WHAT YOU HAVE TO DO:
Reproduce the records below exactly, but only between the lines holding "[setInterval], with the" and "repeat_ms : option Z", inclusive.

[EXCERPTED RECORDS]

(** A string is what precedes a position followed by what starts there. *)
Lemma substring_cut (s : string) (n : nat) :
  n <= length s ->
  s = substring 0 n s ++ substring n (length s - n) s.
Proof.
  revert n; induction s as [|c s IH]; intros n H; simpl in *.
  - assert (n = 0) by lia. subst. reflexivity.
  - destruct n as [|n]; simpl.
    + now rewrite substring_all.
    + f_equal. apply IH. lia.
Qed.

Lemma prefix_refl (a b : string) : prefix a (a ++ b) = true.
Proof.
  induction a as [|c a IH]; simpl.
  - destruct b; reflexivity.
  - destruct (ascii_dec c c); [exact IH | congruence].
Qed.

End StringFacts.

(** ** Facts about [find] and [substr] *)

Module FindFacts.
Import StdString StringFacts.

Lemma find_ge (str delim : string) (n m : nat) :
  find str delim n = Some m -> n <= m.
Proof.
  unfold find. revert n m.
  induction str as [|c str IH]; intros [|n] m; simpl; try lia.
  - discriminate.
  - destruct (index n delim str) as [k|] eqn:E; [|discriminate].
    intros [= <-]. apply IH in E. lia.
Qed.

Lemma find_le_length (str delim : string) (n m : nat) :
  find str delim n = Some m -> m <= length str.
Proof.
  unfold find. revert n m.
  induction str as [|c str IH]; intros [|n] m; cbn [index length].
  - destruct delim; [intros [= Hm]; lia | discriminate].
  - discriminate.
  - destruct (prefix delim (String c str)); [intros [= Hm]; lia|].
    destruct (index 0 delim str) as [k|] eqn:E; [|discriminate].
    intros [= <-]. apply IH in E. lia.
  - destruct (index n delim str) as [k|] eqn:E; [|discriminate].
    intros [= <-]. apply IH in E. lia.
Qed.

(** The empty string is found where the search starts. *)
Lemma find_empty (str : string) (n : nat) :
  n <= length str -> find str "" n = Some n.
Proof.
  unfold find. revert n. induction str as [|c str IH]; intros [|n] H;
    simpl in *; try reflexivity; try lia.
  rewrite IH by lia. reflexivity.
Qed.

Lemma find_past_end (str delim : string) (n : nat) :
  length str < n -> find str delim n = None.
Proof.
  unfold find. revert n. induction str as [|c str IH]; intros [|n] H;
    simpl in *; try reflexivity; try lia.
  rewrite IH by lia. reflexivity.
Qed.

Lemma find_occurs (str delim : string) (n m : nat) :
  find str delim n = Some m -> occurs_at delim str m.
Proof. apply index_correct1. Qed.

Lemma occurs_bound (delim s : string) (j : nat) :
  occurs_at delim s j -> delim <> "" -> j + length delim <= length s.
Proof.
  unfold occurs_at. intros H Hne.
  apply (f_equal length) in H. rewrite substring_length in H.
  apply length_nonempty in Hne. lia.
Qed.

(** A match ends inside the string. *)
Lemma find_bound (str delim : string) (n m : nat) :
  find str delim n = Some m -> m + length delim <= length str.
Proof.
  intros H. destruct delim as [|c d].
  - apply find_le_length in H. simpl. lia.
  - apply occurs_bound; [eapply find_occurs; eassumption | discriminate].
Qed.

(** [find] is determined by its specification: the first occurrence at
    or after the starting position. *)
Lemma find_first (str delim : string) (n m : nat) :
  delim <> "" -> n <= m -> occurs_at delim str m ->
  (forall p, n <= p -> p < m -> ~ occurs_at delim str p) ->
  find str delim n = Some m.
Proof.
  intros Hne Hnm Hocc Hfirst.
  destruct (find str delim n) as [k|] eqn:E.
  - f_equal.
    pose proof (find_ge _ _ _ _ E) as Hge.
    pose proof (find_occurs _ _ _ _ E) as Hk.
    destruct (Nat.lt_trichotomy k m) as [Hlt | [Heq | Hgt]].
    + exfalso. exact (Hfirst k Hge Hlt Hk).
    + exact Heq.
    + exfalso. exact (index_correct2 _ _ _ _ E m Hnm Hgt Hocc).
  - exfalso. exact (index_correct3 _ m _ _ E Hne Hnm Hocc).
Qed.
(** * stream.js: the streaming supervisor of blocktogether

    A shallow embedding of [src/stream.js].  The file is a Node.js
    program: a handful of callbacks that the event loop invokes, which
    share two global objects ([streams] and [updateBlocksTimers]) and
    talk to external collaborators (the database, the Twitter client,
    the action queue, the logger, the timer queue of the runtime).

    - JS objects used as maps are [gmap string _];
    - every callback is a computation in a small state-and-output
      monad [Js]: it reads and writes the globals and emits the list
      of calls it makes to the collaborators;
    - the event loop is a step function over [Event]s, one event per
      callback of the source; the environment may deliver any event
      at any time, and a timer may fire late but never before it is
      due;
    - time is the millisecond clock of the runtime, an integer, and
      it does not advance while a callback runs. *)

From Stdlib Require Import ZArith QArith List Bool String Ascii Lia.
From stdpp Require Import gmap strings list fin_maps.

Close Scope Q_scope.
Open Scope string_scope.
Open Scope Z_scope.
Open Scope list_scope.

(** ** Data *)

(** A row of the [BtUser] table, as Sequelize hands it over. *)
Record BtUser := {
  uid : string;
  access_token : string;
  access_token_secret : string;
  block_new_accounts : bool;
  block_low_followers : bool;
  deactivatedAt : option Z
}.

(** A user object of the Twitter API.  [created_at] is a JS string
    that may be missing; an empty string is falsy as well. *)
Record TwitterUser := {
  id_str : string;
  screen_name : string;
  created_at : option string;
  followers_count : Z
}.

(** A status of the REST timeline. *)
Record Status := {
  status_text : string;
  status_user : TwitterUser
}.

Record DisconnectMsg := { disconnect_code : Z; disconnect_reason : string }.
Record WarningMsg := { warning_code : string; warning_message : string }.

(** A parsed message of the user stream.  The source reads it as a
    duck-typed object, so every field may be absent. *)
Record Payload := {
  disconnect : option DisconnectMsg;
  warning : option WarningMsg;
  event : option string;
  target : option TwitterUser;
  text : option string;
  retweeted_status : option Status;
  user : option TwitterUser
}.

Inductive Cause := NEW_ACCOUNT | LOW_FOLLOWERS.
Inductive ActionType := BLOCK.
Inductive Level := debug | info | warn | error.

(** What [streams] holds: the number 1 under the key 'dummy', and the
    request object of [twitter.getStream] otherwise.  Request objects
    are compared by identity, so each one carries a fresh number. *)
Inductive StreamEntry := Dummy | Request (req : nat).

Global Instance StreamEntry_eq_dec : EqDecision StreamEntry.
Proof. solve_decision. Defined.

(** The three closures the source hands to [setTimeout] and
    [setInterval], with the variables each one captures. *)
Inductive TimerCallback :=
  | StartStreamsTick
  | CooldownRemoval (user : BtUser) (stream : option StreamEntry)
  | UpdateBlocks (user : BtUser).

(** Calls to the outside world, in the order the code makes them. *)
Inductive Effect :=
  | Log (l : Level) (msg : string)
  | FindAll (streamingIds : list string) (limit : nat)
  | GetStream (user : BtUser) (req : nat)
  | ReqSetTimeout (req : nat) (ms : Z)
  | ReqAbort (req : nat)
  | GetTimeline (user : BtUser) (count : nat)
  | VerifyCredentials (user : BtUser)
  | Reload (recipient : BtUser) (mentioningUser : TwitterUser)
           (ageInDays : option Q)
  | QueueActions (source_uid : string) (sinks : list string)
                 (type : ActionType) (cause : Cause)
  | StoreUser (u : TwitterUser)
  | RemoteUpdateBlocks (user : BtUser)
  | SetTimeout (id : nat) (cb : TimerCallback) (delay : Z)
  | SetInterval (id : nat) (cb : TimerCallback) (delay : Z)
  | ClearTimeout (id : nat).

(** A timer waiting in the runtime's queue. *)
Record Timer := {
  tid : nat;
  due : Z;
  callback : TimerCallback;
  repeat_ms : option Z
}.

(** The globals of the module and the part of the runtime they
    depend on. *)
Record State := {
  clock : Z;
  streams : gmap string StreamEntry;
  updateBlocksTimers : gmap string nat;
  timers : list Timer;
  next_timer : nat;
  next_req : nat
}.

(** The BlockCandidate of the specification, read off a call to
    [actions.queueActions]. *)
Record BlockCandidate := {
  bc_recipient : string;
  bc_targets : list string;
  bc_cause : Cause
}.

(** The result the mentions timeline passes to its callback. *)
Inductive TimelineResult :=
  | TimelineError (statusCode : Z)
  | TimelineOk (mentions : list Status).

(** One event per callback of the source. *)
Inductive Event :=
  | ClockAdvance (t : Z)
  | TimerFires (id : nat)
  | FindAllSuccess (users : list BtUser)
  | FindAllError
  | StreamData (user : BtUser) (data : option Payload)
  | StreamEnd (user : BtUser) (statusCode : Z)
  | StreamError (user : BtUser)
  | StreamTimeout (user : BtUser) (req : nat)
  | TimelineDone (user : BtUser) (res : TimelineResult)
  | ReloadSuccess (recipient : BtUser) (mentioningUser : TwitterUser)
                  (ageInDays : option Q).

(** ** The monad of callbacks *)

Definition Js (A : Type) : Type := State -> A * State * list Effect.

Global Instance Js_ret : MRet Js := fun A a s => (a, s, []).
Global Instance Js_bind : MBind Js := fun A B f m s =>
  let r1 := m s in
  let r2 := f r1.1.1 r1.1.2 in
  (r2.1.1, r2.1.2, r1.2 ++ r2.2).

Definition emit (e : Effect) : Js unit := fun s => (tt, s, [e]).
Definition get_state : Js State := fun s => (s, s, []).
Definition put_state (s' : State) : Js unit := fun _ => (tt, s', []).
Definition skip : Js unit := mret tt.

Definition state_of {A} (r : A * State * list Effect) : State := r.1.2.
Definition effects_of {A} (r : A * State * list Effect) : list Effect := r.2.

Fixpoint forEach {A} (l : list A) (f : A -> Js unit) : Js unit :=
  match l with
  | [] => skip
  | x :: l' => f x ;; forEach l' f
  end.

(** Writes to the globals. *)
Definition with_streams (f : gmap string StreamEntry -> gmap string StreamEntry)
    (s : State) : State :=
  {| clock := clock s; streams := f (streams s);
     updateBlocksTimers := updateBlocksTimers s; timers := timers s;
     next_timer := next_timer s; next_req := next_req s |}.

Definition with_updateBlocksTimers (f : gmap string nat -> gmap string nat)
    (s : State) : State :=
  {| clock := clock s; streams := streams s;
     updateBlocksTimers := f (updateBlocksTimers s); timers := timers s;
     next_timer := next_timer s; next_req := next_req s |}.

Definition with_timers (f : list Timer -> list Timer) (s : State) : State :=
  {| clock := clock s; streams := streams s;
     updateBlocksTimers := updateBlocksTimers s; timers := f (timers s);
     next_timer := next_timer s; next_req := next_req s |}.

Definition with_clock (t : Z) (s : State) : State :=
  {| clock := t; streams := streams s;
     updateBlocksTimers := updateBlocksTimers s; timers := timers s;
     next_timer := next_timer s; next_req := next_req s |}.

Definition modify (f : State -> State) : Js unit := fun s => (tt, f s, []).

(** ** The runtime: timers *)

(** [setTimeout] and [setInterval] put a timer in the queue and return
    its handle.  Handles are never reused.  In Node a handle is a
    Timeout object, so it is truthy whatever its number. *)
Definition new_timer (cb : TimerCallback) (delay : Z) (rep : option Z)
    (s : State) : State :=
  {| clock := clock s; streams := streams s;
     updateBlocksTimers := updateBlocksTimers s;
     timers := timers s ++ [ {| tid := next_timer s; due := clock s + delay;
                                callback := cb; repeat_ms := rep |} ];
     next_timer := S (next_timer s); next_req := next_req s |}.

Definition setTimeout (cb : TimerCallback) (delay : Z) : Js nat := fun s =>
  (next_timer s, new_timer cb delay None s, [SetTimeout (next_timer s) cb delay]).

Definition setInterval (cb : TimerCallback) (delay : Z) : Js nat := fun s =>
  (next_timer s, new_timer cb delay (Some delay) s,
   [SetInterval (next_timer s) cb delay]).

[/EXCERPTED RECORDS]

SOLUTION TO THIS TASK:
    [setInterval], with the variables each one captures. *)
Inductive TimerCallback :=
  | StartStreamsTick
  | CooldownRemoval (user : BtUser) (stream : option StreamEntry)
  | UpdateBlocks (user : BtUser).

(** Calls to the outside world, in the order the code makes them. *)
Inductive Effect :=
  | Log (l : Level) (msg : string)
  | FindAll (streamingIds : list string) (limit : nat)
  | GetStream (user : BtUser) (req : nat)
  | ReqSetTimeout (req : nat) (ms : Z)
  | ReqAbort (req : nat)
  | GetTimeline (user : BtUser) (count : nat)
  | VerifyCredentials (user : BtUser)
  | Reload (recipient : BtUser) (mentioningUser : TwitterUser)
           (ageInDays : option Q)
  | QueueActions (source_uid : string) (sinks : list string)
                 (type : ActionType) (cause : Cause)
  | StoreUser (u : TwitterUser)
  | RemoteUpdateBlocks (user : BtUser)
  | SetTimeout (id : nat) (cb : TimerCallback) (delay : Z)
  | SetInterval (id : nat) (cb : TimerCallback) (delay : Z)
  | ClearTimeout (id : nat).

(** A timer waiting in the runtime's queue. *)
Record Timer := {
  tid : nat;
  due : Z;
  callback : TimerCallback;
  repeat_ms : option Z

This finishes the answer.